L’architecte manque d’habitude avec les non-architectes. « Là, c’est l’étage des …, là la nouvelle…, ici ce qu’il faut abattre ». Il s’agit donc d’un hôpital. « En tout environ 45.000 m2. Des questions ? » Puis il ajoute avant de nous écouter : « tous ces plans sont obsolètes, ils datent d’il y a une semaine. ». Mes notes de cette première réunion indiquent : Film de 4 minutes maximum, pas de musique, pas de matière pour le texte, pas de direction pour la mise en scène. « Vous avez carte blanche » conclut-il en nous mettant en main un dossier constitué des mêmes plans que ceux accrochés au mur. Mais en plus obsolète.
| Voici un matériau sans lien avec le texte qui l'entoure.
(** * tk-maya-quickreview: the quick review action

    A shallow embedding of [python/app/action.py] (and of the widget
    constructors of [python/app/widgets.py] it uses).

    The plugin is glue code over a host: the file system ([os]), the
    scene ([maya.cmds]), the tracking service ([shotgun]), the toolkit
    ([sgtk]) and the GUI.  None of it is code of this repository, so the
    host is a parameter of the development ([Host]); every theorem holds
    for every host.  What the Python code itself does (the order of the
    calls, what is caught, what is stored on the action object, what is
    returned) is written out in a state, exception and event-log monad.

    Layout: Python values and exceptions; the [Quicktime] record; events
    and how to read a log; the host; the program ([Section Program]); a
    concrete POSIX host ([Module Posix]); the properties, for every host
    ([Section Properties]); the properties on concrete runs
    ([Section Runs]). *)

From Stdlib Require QArith_base.
From stdpp Require Import gmap strings list fin_maps pretty sorting.

Set Warnings "-register-all,-clear-no-such-hyp".
Local Open Scope string_scope.
Local Open Scope Z_scope.
Local Open Scope list_scope.

(** ** Python values *)

(** The values that flow through the payload dictionary and through
    [and]-chains. *)
Inductive PyVal :=
  | PyNone
  | PyBool (b : bool)
  | PyInt (z : Z)
  | PyStr (s : string)
  | PyDict (d : gmap string PyVal).

(** Python truth value testing. *)
Definition truthy (v : PyVal) : bool :=
  match v with
  | PyNone => false
  | PyBool b => b
  | PyInt z => negb (z =? 0)
  | PyStr s => negb (String.eqb s "")
  | PyDict d => negb (bool_decide (d = ∅))
  end.

(** [None] or a value, as a Python value. *)
Definition of_opt {A} (f : A → PyVal) (o : option A) : PyVal :=
  match o with Some a => f a | None => PyNone end.

(** [str(x)] where [x] is [None] or a string, as [str.format] renders it. *)
Definition str_opt (o : option string) : string :=
  match o with Some s => s | None => "None" end.

(** [int(x)] of a finite float: truncation towards zero.  A finite float
    is the rational [n / d]. *)
Definition py_int (q : QArith_base.Q) : Z :=
  Z.quot (QArith_base.Qnum q) (Z.pos (QArith_base.Qden q)).

(** ** Exceptions *)

Inductive ExcClass :=
  | OSError | TypeError | AttributeError | KeyError | OtherException.

(** An exception instance: its class and [str(e)]. *)
Record PyExc := mkExc { exc_class : ExcClass; exc_str : string }.

(** [except os.error]: [os.error] is an alias of [OSError]. *)
Definition is_os_error (e : PyExc) : bool :=
  match exc_class e with OSError => true | _ => false end.

(** [except Exception]: every class modelled here derives from it. *)
Definition is_Exception (e : PyExc) : bool := true.

Inductive Result (A : Type) :=
  | Ok (a : A)
  | Raise (e : PyExc).
Arguments Ok {A} a.
Arguments Raise {A} e.

(** ** The record of a capture attempt (action.py, lines 30-38) *)

Record Quicktime := mkQuicktime {
  success : bool;
  error_msg : option string;
  frame_count : option Z;
  frame_range : option string;
  first_frame : option Z;
  last_frame : option Z;
  path : option string;
}.

(** ** Widgets and events *)

(** The widget classes of widgets.py with their constructor arguments.
    The accept and reject callbacks of the confirmation widget are the
    bound methods [_upload] and [_rejected]; see [click]. *)
Inductive Widget :=
  | QuickReviewConfirmWidget (quicktime_path : string)
  | ErrorWidget (summary message : string)
  | QuickReviewSuccessWidget (context : PyVal).

(** Keyword arguments of [cmds.playblast]. *)
Record Playblast := mkPlayblast {
  compression : string;
  endTime : Z;
  filename : string;
  forceOverwrite : bool;
  format : string;
  offScreen : bool;
  startTime : Z;
  viewer : bool;
}.

(** What the code asks of the host, in program order. *)
Inductive Event :=
  | EvShowBusy (title msg : string)
  | EvClearBusy
  | EvMakedirs (dir : string)
  | EvPlayblast (args : Playblast)
  | EvRemove (p : string)
  | EvLogError (msg : string)
  | EvLogInfo (msg : string)
  | EvShowDialog (title : string) (w : Widget) (id : nat)
  | EvClose (id : nat)
  | EvCreate (entity_type : string) (data : gmap string PyVal)
  | EvUpload (entity_type : string) (id : PyVal) (p : PyVal) (field : string)
  | EvThreadStart
  | EvThreadDied (e : PyExc)
  | EvMainThread (version : gmap string PyVal).

(** *** Reading an event log *)

Definition is_playblast (e : Event) : bool :=
  match e with EvPlayblast _ => true | _ => false end.

Definition is_create (e : Event) : bool :=
  match e with EvCreate _ _ => true | _ => false end.

Definition is_upload (e : Event) : bool :=
  match e with EvUpload _ _ _ _ => true | _ => false end.

Definition is_main_thread (e : Event) : bool :=
  match e with EvMainThread _ => true | _ => false end.

Definition is_thread_start (e : Event) : bool :=
  match e with EvThreadStart => true | _ => false end.

Definition is_close (e : Event) : bool :=
  match e with EvClose _ => true | _ => false end.

Definition is_remove (e : Event) : bool :=
  match e with EvRemove _ => true | _ => false end.

Definition is_confirm_dialog (e : Event) : bool :=
  match e with
  | EvShowDialog _ (QuickReviewConfirmWidget _) _ => true
  | _ => false
  end.


(** How many events of [log] satisfy [P]. *)
Definition count (P : Event → bool) (log : list Event) : nat :=
  length (List.filter P log).

(** The steps of the action. *)
Inductive Step := Capture | Confirm | Upload | ShowResult.

Definition step_index (st : Step) : nat :=
  match st with
  | Capture => 0
  | Confirm => 1
  | Upload => 2
  | ShowResult => 3
  end.

(** The step an event belongs to, if it is one of a step. *)
Definition step_of (e : Event) : option Step :=
  match e with
  | EvPlayblast _ => Some Capture
  | EvShowDialog _ (QuickReviewConfirmWidget _) _ => Some Confirm
  | EvThreadStart | EvCreate _ _ | EvUpload _ _ _ _ => Some Upload
  | EvShowDialog _ (QuickReviewSuccessWidget _) _ => Some ShowResult
  | _ => None
  end.

(** The steps of a log, as indices, in log order. *)
Definition steps (log : list Event) : list nat :=
  omap (λ e, match step_of e with
             | Some st => Some (step_index st)
             | None => None
             end) log.
(** * Background Music driver: clients, IO reference counts and app routing

    A shallow embedding of [BGM_Client.cpp] and [BGM_Clients.cpp]
    (BGMDriver/BGMDriver/DeviceClients) and the properties of the
    per-client routing ring buffer, the IO reference counts, the
    music-player designator, the per-app controls and the routing graph.

    Conventions.
    - C++ integers are [Z]; every arithmetic result is wrapped to the width of
      its C++ type ([u32], [u64]).
    - [Float32] and [Float64] are IEEE-754 binary32 / binary64 values, modelled
      with the Standard Library's [spec_float] at precision 24 / 53.
    - A method of [BGM_Clients] that can throw is a computation in the monad
      [M]: it always yields the (possibly already mutated) object together with
      either the returned value or the exception. *)

From Stdlib Require Import ZArith Lia Floats.SpecFloat.
From stdpp Require Import gmap strings list fin_maps list_numbers.

Local Open Scope Z_scope.

(** ** Machine integers *)

Definition UINT32_MOD : Z := 2 ^ 32.
Definition UINT64_MOD : Z := 2 ^ 64.
Definition UINT64_MAX : Z := 2 ^ 64 - 1.

Definition u32 (x : Z) : Z := x mod UINT32_MOD.
Definition u64 (x : Z) : Z := x mod UINT64_MOD.

(** ** IEEE-754 samples *)

Definition Float32 : Type := spec_float.
Definition Float64 : Type := spec_float.

Definition f32_zero : Float32 := S754_zero false.
Definition f32_one : Float32 := SFone 24 128.
Definition f32_of_Z (z : Z) : Float32 := binary_normalize 24 128 z 0 false.
Definition f32_add : Float32 → Float32 → Float32 := SFadd 24 128.
Definition f32_mul : Float32 → Float32 → Float32 := SFmul 24 128.
Definition f32_div : Float32 → Float32 → Float32 := SFdiv 24 128.
(** The C++ operators [==] and [!=] on [Float32]: a NaN differs from
    everything, itself included, and the two zeros are equal. *)
Definition f32_eq (x y : Float32) : bool := SFeqb x y.
Definition f32_ne (x y : Float32) : bool := negb (SFeqb x y).

Definition f64_zero : Float64 := S754_zero false.
Definition f64_of_Z (z : Z) : Float64 := binary_normalize 53 1024 z 0 false.
Definition f64_add : Float64 → Float64 → Float64 := SFadd 53 1024.

Definition is_nan (x : spec_float) : bool :=
  match x with S754_nan => true | _ => false end.

(** ** Routes ([BGM_AudioRoute]) *)

Record BGM_AudioRoute := mkRoute {
  mSourcePID : Z;
  mDestPID : Z;
  mGain : Float32;
  mEnabled : bool
}.

(** ** BGM_Client *)

(** Modelled from the spec: [kRoutingBufferChannels] is declared in
    [BGM_Client.h], which is not part of the sources; the routing buffer
    holds interleaved stereo frames ([RING_FRAMES × 2] samples). *)
Definition kRoutingBufferChannels : Z := 2.

Record BGM_Client := mkClient {
  mClientID : Z;                           (* UInt32 *)
  mProcessID : Z;                          (* pid_t *)
  mIsNativeEndian : bool;
  mBundleID : option string;               (* CACFString; None = not valid *)
  mDoingIO : bool;
  mIsMusicPlayer : bool;
  mRelativeVolume : Float32;
  mPanPosition : Z;                        (* SInt32 *)
  mEQLowGain : Float32;
  mEQMidGain : Float32;
  mEQHighGain : Float32;
  mOutgoingRoutes : list BGM_AudioRoute;
  mRoutingBuffer : option (list Float32);  (* Float32*; None = nullptr *)
  mRoutingBufferAllocated : bool;
  mRoutingBufferWritePos : Z;              (* std::atomic<UInt64> *)
  mRoutingBufferSampleTime : Float64
}.

Definition set_mDoingIO (b : bool) (c : BGM_Client) : BGM_Client :=
  mkClient (mClientID c) (mProcessID c) (mIsNativeEndian c) (mBundleID c)
    b (mIsMusicPlayer c) (mRelativeVolume c) (mPanPosition c)
    (mEQLowGain c) (mEQMidGain c) (mEQHighGain c) (mOutgoingRoutes c)
    (mRoutingBuffer c) (mRoutingBufferAllocated c)
    (mRoutingBufferWritePos c) (mRoutingBufferSampleTime c).

Definition set_mIsMusicPlayer (b : bool) (c : BGM_Client) : BGM_Client :=
  mkClient (mClientID c) (mProcessID c) (mIsNativeEndian c) (mBundleID c)
    (mDoingIO c) b (mRelativeVolume c) (mPanPosition c)
    (mEQLowGain c) (mEQMidGain c) (mEQHighGain c) (mOutgoingRoutes c)
    (mRoutingBuffer c) (mRoutingBufferAllocated c)
    (mRoutingBufferWritePos c) (mRoutingBufferSampleTime c).




(** The four fields of the routing buffer are always written together. *)
Definition set_routing (buf : option (list Float32)) (alloc : bool)
    (pos : Z) (time : Float64) (c : BGM_Client) : BGM_Client :=
  mkClient (mClientID c) (mProcessID c) (mIsNativeEndian c) (mBundleID c)
    (mDoingIO c) (mIsMusicPlayer c) (mRelativeVolume c) (mPanPosition c)
    (mEQLowGain c) (mEQMidGain c) (mEQHighGain c) (mOutgoingRoutes c)
    buf alloc pos time.

(** [BGM_Client::Copy]: [this] takes every field of [inClient] but those of
    the routing buffer, which stay with their client. *)
Definition Copy (inClient this : BGM_Client) : BGM_Client :=
  mkClient (mClientID inClient) (mProcessID inClient)
    (mIsNativeEndian inClient) (mBundleID inClient)
    (mDoingIO inClient) (mIsMusicPlayer inClient)
    (mRelativeVolume inClient) (mPanPosition inClient)
    (mEQLowGain inClient) (mEQMidGain inClient) (mEQHighGain inClient)
    (mOutgoingRoutes inClient)
    (mRoutingBuffer this) (mRoutingBufferAllocated this)
    (mRoutingBufferWritePos this) (mRoutingBufferSampleTime this).

(** [inBuffer[i]] for a [const Float32*] argument given as the list of the
    samples the caller passed; reading past them is undefined in C++ and reads
    as silence here. *)
Definition read_sample (inBuffer : list Float32) (i : Z) : Float32 :=
  default f32_zero (inBuffer !! Z.to_nat i).

Section RoutingBuffer.

(** [kRoutingBufferFrames] is declared in [BGM_Client.h], which is not part
    of the sources: the capacity of the ring, in frames, is a parameter. *)
Variable kRoutingBufferFrames : Z.

(** The guard [!mRoutingBufferAllocated || mRoutingBuffer == nullptr] of
    the store and fetch methods. *)
Definition isNotAllocated (c : BGM_Client) : bool :=
  negb (mRoutingBufferAllocated c) || bool_decide (mRoutingBuffer c = None).

(** [BGM_Client::AllocateRoutingBuffer] *)
Definition AllocateRoutingBuffer (c : BGM_Client) : BGM_Client :=
  if negb (mRoutingBufferAllocated c) && bool_decide (mRoutingBuffer c = None)
  then
    set_routing
      (Some (replicate
               (Z.to_nat (u32 (kRoutingBufferFrames * kRoutingBufferChannels)))
               f32_zero))
      true 0 (mRoutingBufferSampleTime c) c
  else c.

(** [BGM_Client::DeallocateRoutingBuffer] *)
Definition DeallocateRoutingBuffer (c : BGM_Client) : BGM_Client :=
  if mRoutingBufferAllocated c
     && negb (bool_decide (mRoutingBuffer c = None))
  then set_routing None false 0 (mRoutingBufferSampleTime c) c
  else c.

(** One iteration of the loop of [StoreToRoutingBuffer]: the state of the
    loop is the storage and the local [writePos]. *)
Definition store_frame (inBuffer : list Float32)
    (st : list Float32 * Z) (frame : Z) : list Float32 * Z :=
  let '(buf, writePos) := st in
  let bufferOffset :=
    u32 ((writePos mod kRoutingBufferFrames) * kRoutingBufferChannels) in
  let buf := <[Z.to_nat (u32 (bufferOffset + 0)) :=
                 read_sample inBuffer (u32 (u32 (frame * 2) + 0))]> buf in
  let buf := <[Z.to_nat (u32 (bufferOffset + 1)) :=
                 read_sample inBuffer (u32 (u32 (frame * 2) + 1))]> buf in
  (buf, u64 (writePos + 1)).

(** [BGM_Client::StoreToRoutingBuffer] *)
Definition StoreToRoutingBuffer (inBuffer : list Float32)
    (inFrameCount : Z) (inSampleTime : Float64) (c : BGM_Client)
    : BGM_Client :=
  if isNotAllocated c then c
  else
    let '(storage, writePos) :=
      foldl (store_frame inBuffer)
            (default [] (mRoutingBuffer c), mRoutingBufferWritePos c)
            (seqZ 0 inFrameCount) in
    set_routing (Some storage) (mRoutingBufferAllocated c) writePos
      (f64_add inSampleTime (f64_of_Z inFrameCount)) c.

(** [BGM_Client::FetchFromRoutingBuffer]; [inChannel] is an [SInt32] and
    [inSampleOffset] a [UInt64]. *)
Definition FetchFromRoutingBuffer (inChannel : Z) (inSampleOffset : Z)
    (c : BGM_Client) : Float32 :=
  if isNotAllocated c then f32_zero
  else
    let readPos := mRoutingBufferWritePos c in
    if readPos <? inSampleOffset then f32_zero
    else
      let targetPos := u64 (readPos - inSampleOffset) in
      let bufferOffset :=
        u32 ((targetPos mod kRoutingBufferFrames)
             * kRoutingBufferChannels) in
      if (inChannel <? 0) || (kRoutingBufferChannels <=? inChannel)
      then f32_zero
      else default f32_zero
             (default [] (mRoutingBuffer c)
                !! Z.to_nat (u32 (bufferOffset + u32 inChannel))).

End RoutingBuffer.

(** ** BGM_Clients *)

Inductive BGM_Exception :=
  | BGM_InvalidClientException
  | CAException_IllegalOperation   (* CAException(kAudioHardwareIllegalOperationError) *)
  | BGM_InvalidClientPIDException
  | BGM_InvalidClientRelativeVolumeException
  | BGM_InvalidClientPanPositionException.

Inductive outcome (A : Type) :=
  | Returned (a : A)
  | Threw (e : BGM_Exception).
Arguments Returned {A} a.
Arguments Threw {A} e.

Record BGM_Clients := mkClients {
  mClientMap : gmap Z BGM_Client;          (* BGM_ClientMap, keyed by client id *)
  mStartCount : Z;                         (* UInt64 *)
  mStartCountExcludingBGMApp : Z;          (* UInt64 *)
  mBGMAppClientID : Z;                     (* SInt64; -1 = BGMApp is not a client *)
  mMusicPlayerProcessIDProperty : Z;       (* pid_t; 0 = unset *)
  mMusicPlayerBundleIDProperty : string;   (* CACFString; empty = unset *)
  mRoutes : list BGM_AudioRoute            (* std::vector<BGM_AudioRoute> *)
}.

Definition upd_mClientMap (f : gmap Z BGM_Client → gmap Z BGM_Client)
    (s : BGM_Clients) : BGM_Clients :=
  mkClients (f (mClientMap s)) (mStartCount s) (mStartCountExcludingBGMApp s)
    (mBGMAppClientID s) (mMusicPlayerProcessIDProperty s)
    (mMusicPlayerBundleIDProperty s) (mRoutes s).

Definition upd_mStartCount (f : Z → Z) (s : BGM_Clients) : BGM_Clients :=
  mkClients (mClientMap s) (f (mStartCount s)) (mStartCountExcludingBGMApp s)
    (mBGMAppClientID s) (mMusicPlayerProcessIDProperty s)
    (mMusicPlayerBundleIDProperty s) (mRoutes s).

Definition upd_mStartCountExcludingBGMApp (f : Z → Z) (s : BGM_Clients)
    : BGM_Clients :=
  mkClients (mClientMap s) (mStartCount s) (f (mStartCountExcludingBGMApp s))
    (mBGMAppClientID s) (mMusicPlayerProcessIDProperty s)
    (mMusicPlayerBundleIDProperty s) (mRoutes s).

Definition set_mBGMAppClientID (id : Z) (s : BGM_Clients) : BGM_Clients :=
  mkClients (mClientMap s) (mStartCount s) (mStartCountExcludingBGMApp s)
    id (mMusicPlayerProcessIDProperty s)
    (mMusicPlayerBundleIDProperty s) (mRoutes s).

Definition set_mMusicPlayerProcessIDProperty (pid : Z) (s : BGM_Clients)
    : BGM_Clients :=
  mkClients (mClientMap s) (mStartCount s) (mStartCountExcludingBGMApp s)
    (mBGMAppClientID s) pid (mMusicPlayerBundleIDProperty s) (mRoutes s).

Definition set_mMusicPlayerBundleIDProperty (b : string) (s : BGM_Clients)
    : BGM_Clients :=
  mkClients (mClientMap s) (mStartCount s) (mStartCountExcludingBGMApp s)
    (mBGMAppClientID s) (mMusicPlayerProcessIDProperty s) b (mRoutes s).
La pluie, même sous les arbres
Quick-it, la société 3D qui m’a appelé en renfort, est située dans une arrière-maison pleine de charme. Il faut traverser une cour arborée pour l’atteindre. Enfin, je crois qu’elle était arborée, on relève peu la tête sous les pluies serrées. Durant cette période de travail, les averses se succédent sans répit. On dirait la mousson, en froid. Les gars de Quick-it mettent à l’aise. Ils travaillent en musique, font des pauses des casques sur les oreilles, le temps d’une partie de "Operation Flashpoint : Dragon Rising" en ligne (ils forment d’ailleurs une équipe très organisée et efficace et changent de leader à chaque partie), ils se font livrer d’excellents plats. Et ils travaillent beaucoup. Vraiment beaucoup. Les délais sont dépassés et les problèmes encore nombreux. Ils décident : eux sont exécutants, nous, on dirige – on écrit, on met en scène, on monte. Je réponds "Ok".
Esprit de synthèse
Puisque les informations sont parcellaires (euphémisme), on écrit à l’aveugle. Même sur Youtube, les références sont maigres. On avance solidaires avec Quick-it qui dispose d’aussi peu d’informations que nous. Les images parviennent au compte-gouttes. On force un peu la porte des architectes – on convoque une réunion prématurée –, un premier jet sous le bras. A sa lecture (agrémentée de quelques croquis), les deux architectes (oui, ils sont deux, et un peu plus nombreux à chaque réunion) sont déconcertés. « Ce n’est pas ça qu’on attend ! ». C’est comme ça qu’on obtient des informations, avec une sorte de démonstration par l’absurde.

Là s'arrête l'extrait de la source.